Cancer therapy
Chemotherapy
Chemotherapy (pronounced keem-o-therapy) is the use of certain drugs to treat disease, as distinct from other forms of treatment, such as surgery. Chemotherapy dates at least as far back as the use, by the Indians of Peru, of cinchona bark in the treatment of fevers, such as malaria. The first modern chemotheraputic agent was Paul Ehrlich's arsphenamine, an arsenic compound discovered in 1909 and used to treat syphilis. This was later followed by penicillin.

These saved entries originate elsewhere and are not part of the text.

Lemma reply_phase pre : ∀ h post N,
  all = pre ++ h :: post → good N → (h_from h, h_sock h, packet_bytes (reply pre h post)) ∈ wire N →
  ∃ tr N' post', run rand peer T0 N tr N' ∧ good N' ∧ all = first :: post' ∧
    (h_from first, h_sock first, packet_bytes (reply [] first post')) ∈ wire N'.
Proof.
  induction pre as [| g pre IH] using rev_ind; intros h post N Heq Hg Hmsg.
  { assert (h = first) as -> by (rewrite Heq in Hfirst; by simplify_eq/=).
    exists [], N, post. split; [constructor | done]. }
  assert (all = pre ++ g :: h :: post) as Heq' by (by rewrite Heq, <-app_assoc).
  assert (h ∈ all) as Hin by (rewrite Heq'; apply elem_of_app; right; right; left).
  assert (g ∈ all) as Hgin by (rewrite Heq'; apply elem_of_app; right; left).
  destruct (hop_in h Hin) as (Hh & Hfrom & Hto). destruct (hop_in g Hgin) as (Hgo & Hgfrom & Hgto).
  destruct (socks g Hgo Hgin) as [Hgs Hgrs].
  pose proof (chain_at _ _ _ _ Heq') as Hch.
  assert (∀ g', g' ∈ pre ++ [g] → ¬ mine (I (h_from h)) (h_addr g')) as Hnm.
  { intros g' Hg'. assert (g' ∈ all) as Hga by (rewrite Heq; by apply elem_of_app; left).
    destruct (hop_in g' Hga) as (Hgo' & Hgf' & _).
    apply (not_mine _ (h_from g')); [done | done | | by apply mine_from].
    intros Hq. apply (split_NoDup h_from (pre ++ [g]) h post g'); [apply Hroute | done | | done].
    by apply elem_of_app; left. }
  destruct (Hg (h_from h) Hfrom) as (w & Hw & Hst).
  destruct (Rr_forward rand T0 P I (h_from h) w T0 (reply (pre ++ [g]) h post) [r1] (q (h_from h))
              (h_addr <$> pre) (h_addr g) (h_addr h) (h_raddr <$> h :: post) (h_rsock g) (h_raddr g))
    as (w' & Hrr & Hst' & Hout); try done.
  { by left. }
  { cbn. lia. }
  { cbn [reply pkt_dst]. rewrite Hsrc. apply Hnm. destruct pre as [| h0 pre]; cbn in Heq |- *.
    - rewrite Heq in Hfirst. cbn in Hfirst. simplify_eq. by left.
    - rewrite Heq in Hfirst. cbn in Hfirst. simplify_eq. by left. }
  { cbn [reply pkt_path]. by rewrite fmap_app, <-app_assoc. }
  { change [h_addr g] with (h_addr <$> [g]). rewrite <-fmap_app. apply Forall_fmap, Forall_forall. exact Hnm. }
  { by apply mine_from. }
  { rewrite <-Hch. apply Hgo. }
  { rewrite <-Hch. apply Hgo. }
  { apply Hgo. }
  { pose proof (po_len _ (reply_ok _ _ _ Heq)) as Hl. unfold reply in Hl. rewrite length_request in Hl.
    cbn [reply pkt_path]. pose proof Hlen as Hlen'. rewrite Heq, !length_app in Hlen'. cbn in Hlen'.
    rewrite !length_app, length_fmap, length_app. cbn. rewrite length_fmap.
    change (2 ^ 20) with 1048576 in Hlen'. change (2 ^ 31) with 2147483648. lia. }
  destruct (deliver_packet rand peer T0 P I N (h_from h) (h_sock h) (reply (pre ++ [g]) h post) _ _ T0 0 w w' RetNull
              Hmsg Hw Hst) as (N1 & Hd & HN1 & Hpost).
  { by apply reply_ok. }
  { apply now_ok. }
  { by apply (handle_reply w 0 _ w' 0). }
  destruct (IH g (h :: post) N1) as (tr & N' & post' & Hrun & Hg' & Hall & Hm); [done | | |].
  - by eapply good_update.
  - apply (Hpost (h_rsock g)); [exact Hout | rewrite <-Hch; apply Hgo].
  - exists ((h_from h, h_sock h, packet_bytes (reply (pre ++ [g]) h post)) :: tr), N', post'.
    split; [| done]. by eapply (run_trans _ [_]); [apply run_one |].
Qed.

(** ** The data arrive *)

(** The word after the path is no address of the route. *)
Context (beyond : Z) (ptr : Z) (spkt : pkt_t).
Hypothesis Hbeyond : ∀ h, h ∈ all → ¬ mine (I (h_to h)) beyond.
Hypothesis Hqueue : (ptr, spkt) ∈ q (h_from first).
Hypothesis Hdst : pkt_dst spkt = D.
Hypothesis Hpkt : packet_ok (with_path (h_addr first :: (h_raddr <$> all)) spkt).
Hypothesis Htype : pkt_type spkt = DATA.

#[local] Abbreviation data := (with_path (h_addr first :: (h_raddr <$> all)) spkt).

Lemma data_fields : pkt_type data = DATA ∧ pkt_dst data = D ∧ pkt_path data = h_addr first :: (h_raddr <$> all).
Proof. done. Qed.

(** The host gets the packet. *)
Definition arrives N n p : Prop :=
  ∃ s w w' evs, (n, s, packet_bytes p) ∈ wire N ∧ hosts N !! n = Some w ∧
    dump_receive_cb rand w s [Rx (packet_bytes p)] T0 beyond = Ok (w', evs, RetPkt p).

(** The reply at the sender, for which a packet waits. *)
Lemma reply_at_sender post N :
  all = first :: post → good N →
  ∃ w, hosts N !! h_from first = Some w ∧
    dump_receive_cb rand w (h_sock first) [Rx (packet_bytes (reply [] first post))] T0 beyond = Undef.
Proof.
  intros Heq Hg. destruct (hop_in first first_in) as (Hh & Hfrom & Hto).
  destruct (socks first Hh first_in) as [Hs0 _].
  destruct (Hg _ Hfrom) as (w & Hw & Hst). pose proof Hst as [(m & m2 & Hok & HF) HI Hdead Hout Hq].
  apply Forall_cons in HF as [Hm _]. exists w. split; [done |].
  destruct (cb_receive rand T0 P I _ w _ _ (h_sock first) (reply [] first post) T0 beyond Hst) as [evs ->].
  { by apply reply_ok. }
  { apply now_ok. }
  assert (pkt_path (reply [] first post) = h_addr first :: (h_raddr <$> all)) as Hpath by (by rewrite Heq).
  assert (dump_receive_Rr rand w T0 (reply [] first post) = Undef) as Hrr.
  { unfold dump_receive_Rr.
    destruct (reply_begins (I (h_from first)) w T0 (reply [] first post) m m2 (ho_RR _ _ _ _ _ Hok) Hm
                (ho_Rr _ _ _ _ _ Hok) HI) as (h & HRh & -> & -> & Hmy). cbn [mbind result_bind].
    rewrite Hpath, Hmy, bool_decide_true by (cbn [reply pkt_dst]; rewrite Hsrc; by apply mine_from).
    cbn [mbind result_bind]. rewrite (send_waiting_freed (P (h_from first))) by apply Hok.
    change (send_wq (set_Rrseen h w)) with (send_wq w). change (pkt_src (reply [] first post)) with D.
    destruct (List.filter (to_dst D) (send_wq w)) as [| [b x] qq] eqn:Hf.
    { assert (List.In (ptr, spkt) []) as []. rewrite <-Hf, Hq. apply List.filter_In.
      rewrite <-list_elem_of_In. split; [done |]. unfold to_dst. cbn. rewrite Hdst. apply Z.eqb_refl. }
    rewrite Hpath, Heq. cbn [fmap list_fmap second_hop]. rewrite (hp_port _ Hh). change (default 0 (Some (h_sock first))) with (h_sock first).
    rewrite (proj2 (Z.eqb_neq _ _)) by done. unfold dump_send_real.
    destruct (guard_ub _); [| done]. cbn [lift mbind result_bind set_Rrseen dead]. rewrite Hdead.
    rewrite bool_decide_false by apply not_elem_of_nil. done. }
  unfold handle. cbn [reply pkt_type]. change (Rr =? RR) with false. change (Rr =? Rr) with true. cbv iota.
  unfold reply in Hrr |- *. by rewrite Hrr.
Qed.

Lemma data_phase post : ∀ pre h N,
  all = pre ++ h :: post → (∀ g, g ∈ all → holds N (h_to g) [r1] (q (h_to g))) →
  (h_to h, h_rsock h, packet_bytes data) ∈ wire N →
  ∃ tr N', run rand peer T0 N tr N' ∧ arrives N' (h_to l) data.
Proof.
  induction post as [| h' post IH]; intros pre h N Heq Hg Hmsg.
  { assert (h = l) as -> by (rewrite Heq, last_snoc in Hlast; by simplify_eq).
    assert (l ∈ all) as Hin by (rewrite Heq; apply elem_of_app; right; left).
    destruct (Hg l Hin) as (w & Hw & Hst).
    destruct (cb_handle rand T0 P I (h_to l) w _ _ (h_rsock l) data T0 beyond w (RetPkt data) Hst Hpkt now_ok)
      as [evs Hcb].
    { destruct data_fields as (Ht & Hds & Hpa). unfold handle, dump_receive_DATA. rewrite Ht, Hds, Hpa.
      rewrite (is_myid_spec (I (h_to l))) by apply Hst. by rewrite bool_decide_true by apply HD. }
    exists [], N. split; [constructor |]. by exists (h_rsock l), w, w, evs. }
  assert (all = (pre ++ [h]) ++ h' :: post) as Heq' by (by rewrite Heq, <-app_assoc).
  assert (h ∈ all) as Hin by (rewrite Heq; apply elem_of_app; right; left).
  assert (h' ∈ all) as Hin' by (rewrite Heq; apply elem_of_app; right; right; left).
  destruct (hop_in h Hin) as (Hh & Hfrom & Hto). destruct (hop_in h' Hin') as (Hh' & Hfrom' & Hto').
  destruct (socks h' Hh' Hin') as [Hs0 _]. pose proof (chain_at _ _ _ _ Heq) as Hch.
  destruct (Hg h Hin) as (w & Hw & Hst).
  assert (handle rand w T0 beyond data = Ok (add_out [Send (h_sock h') (packet_bytes data)] w, RetNull)) as Hhd.
  { destruct data_fields as (Ht & Hds & Hpa). unfold handle, dump_receive_DATA. rewrite Ht, Hds, Hpa.
    rewrite (is_myid_spec (I (h_to h))) by apply Hst. rewrite bool_decide_false by by eapply not_dest.
    cbn [mbind result_bind]. change (DATA =? RR) with false. change (DATA =? Rr) with false.
    change (DATA =? DATA) with true. cbv iota. rewrite <-Hpa.
    apply (forward_DATA_at P I (h_to h) w data beyond (h_addr first :: (h_raddr <$> pre))
             ((h_raddr <$> post) ++ [beyond]) (h_raddr h) (h_raddr h')).
    - apply Hst.
    - by eapply st_ports.
    - apply Hst.
    - apply Hpkt.
    - rewrite Hpa, Heq, fmap_app. cbn. by rewrite <-app_assoc.
    - by apply mine_to.
    - change (h_raddr h' :: ?x ++ [beyond]) with ((h_raddr h' :: x) ++ [beyond]).
      apply Forall_app. split; [| by constructor; [apply Hbeyond |]].
      change (h_raddr h' :: _) with (h_raddr <$> h' :: post). apply Forall_fmap, Forall_forall. intros g Hg'.
      assert (g ∈ all) as Hga by (rewrite Heq'; apply elem_of_app; by right).
      destruct (hop_in g Hga) as (Hgo & _ & Hgt).
      apply (not_mine _ (h_to g)); [done | done | | by apply mine_to].
      intros Hq. apply (split_NoDup h_to pre h (h' :: post) g); [apply Hroute | done | | done].
      apply elem_of_app. by right.
    - rewrite Hch. apply Hh'.
    - done.
    - rewrite Hpa, Heq, fmap_app, length_app. cbn. rewrite length_app. cbn. lia. }
  destruct (deliver_packet rand peer T0 P I N (h_to h) (h_rsock h) data _ _ T0 beyond w _ RetNull
              Hmsg Hw Hst Hpkt now_ok Hhd) as (N1 & Hdl & HN1 & Hpost).
  destruct (IH (pre ++ [h]) h' N1) as (tr & N' & Hrun & Harr); [done | | |].
  - intros g Hg'. destruct (decide (h_to g = h_to h)) as [Ht |].
    + rewrite Ht. eapply holds_new; [exact HN1 |]. by apply st_add_out.
    + eapply holds_same; [exact HN1 | done |]. by apply Hg.
  - apply (Hpost (h_sock h')); [cbn; apply elem_of_app; right; by left | rewrite Hch; apply Hh'].
  - eexists (_ :: tr), N'. split; [| done]. by eapply (run_trans _ [_]); [apply run_one |].
Qed.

Please note that today, the term chemotherapy is mostly used for the drug treatment of cancer, and the rest of this article discusses that topic. Antibiotics are referred to as antibacterial chemotherapy, but in medical practice this word is only used in the context of the treatment of tuberculosis.
Other uses of chemotherapy agents (including the ones mentioned below) are the treatment of autoimmune disease (DMARDs).
Radiation therapy
Radiation therapy (or radiotherapy) is the medical use of ionizing radiation as part of cancer treatment to control malignant cells (not to be confused with radiology, the use of radiation in medical imaging and diagnosis). Although radiotherapy is often used as part of curative therapy, it is occasionally used as a palliative treatment, where cure is not possible and the aim is for symptomatic relief. Other rare uses are to wipe out the immune system prior to transplant to reduce the incidence of tissue rejection, called TBI or Total Body Irradiation; to calm hyperactive muscles -- such as might cause twitchy eyes -- with mild superficial treatments; and to form scar tissue around a STENT to reinforce the vascular wall.
Immunotherapy
Immunotherapy is a disease treatment based upon the concept of triggering the body's own natural defenses to fight off the disease, usually by stimulating the immune system either locally or systemically.
Oncology represents one of the most actively researched areas of immunotherapy, and offers the promise of new therapies for cancer, based upon the idea of stimulating the patient's immune system to attack the malignant tumor cells that are responsible for the disease.